═════ Stored data ═════

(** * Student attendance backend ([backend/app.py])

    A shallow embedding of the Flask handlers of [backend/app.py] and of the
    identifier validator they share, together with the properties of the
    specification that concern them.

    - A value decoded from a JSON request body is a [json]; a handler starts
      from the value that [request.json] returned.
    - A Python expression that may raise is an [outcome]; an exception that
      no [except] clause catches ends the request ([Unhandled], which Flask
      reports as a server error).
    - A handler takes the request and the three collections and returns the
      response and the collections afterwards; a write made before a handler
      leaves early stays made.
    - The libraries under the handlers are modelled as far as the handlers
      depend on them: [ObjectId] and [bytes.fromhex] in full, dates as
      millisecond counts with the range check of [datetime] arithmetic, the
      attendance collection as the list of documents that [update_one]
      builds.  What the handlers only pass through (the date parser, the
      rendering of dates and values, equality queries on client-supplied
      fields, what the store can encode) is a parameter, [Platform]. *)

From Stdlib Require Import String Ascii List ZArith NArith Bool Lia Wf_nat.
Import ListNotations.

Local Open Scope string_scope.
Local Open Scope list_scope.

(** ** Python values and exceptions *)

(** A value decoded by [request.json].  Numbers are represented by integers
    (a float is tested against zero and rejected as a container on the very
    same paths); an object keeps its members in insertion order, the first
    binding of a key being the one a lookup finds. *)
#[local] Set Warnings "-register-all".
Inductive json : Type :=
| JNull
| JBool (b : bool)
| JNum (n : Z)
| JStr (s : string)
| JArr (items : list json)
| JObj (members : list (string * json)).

═════

→ **Exercise prompt**
Write the material out once more, keeping each line exact.

→ **Task output**
(** * Student attendance backend ([backend/app.py])

    A shallow embedding of the Flask handlers of [backend/app.py] and of the
    identifier validator they share, together with the properties of the
    specification that concern them.

    - A value decoded from a JSON request body is a [json]; a handler starts
      from the value that [request.json] returned.
    - A Python expression that may raise is an [outcome]; an exception that
      no [except] clause catches ends the request ([Unhandled], which Flask
      reports as a server error).
    - A handler takes the request and the three collections and returns the
      response and the collections afterwards; a write made before a handler
      leaves early stays made.
    - The libraries under the handlers are modelled as far as the handlers
      depend on them: [ObjectId] and [bytes.fromhex] in full, dates as
      millisecond counts with the range check of [datetime] arithmetic, the
      attendance collection as the list of documents that [update_one]
      builds.  What the handlers only pass through (the date parser, the
      rendering of dates and values, equality queries on client-supplied
      fields, what the store can encode) is a parameter, [Platform]. *)

From Stdlib Require Import String Ascii List ZArith NArith Bool Lia Wf_nat.
Import ListNotations.

Local Open Scope string_scope.
Local Open Scope list_scope.

(** ** Python values and exceptions *)

(** A value decoded by [request.json].  Numbers are represented by integers
    (a float is tested against zero and rejected as a container on the very
    same paths); an object keeps its members in insertion order, the first
    binding of a key being the one a lookup finds. *)
#[local] Set Warnings "-register-all".
Inductive json : Type :=
| JNull
| JBool (b : bool)
| JNum (n : Z)
| JStr (s : string)
| JArr (items : list json)
| JObj (members : list (string * json)).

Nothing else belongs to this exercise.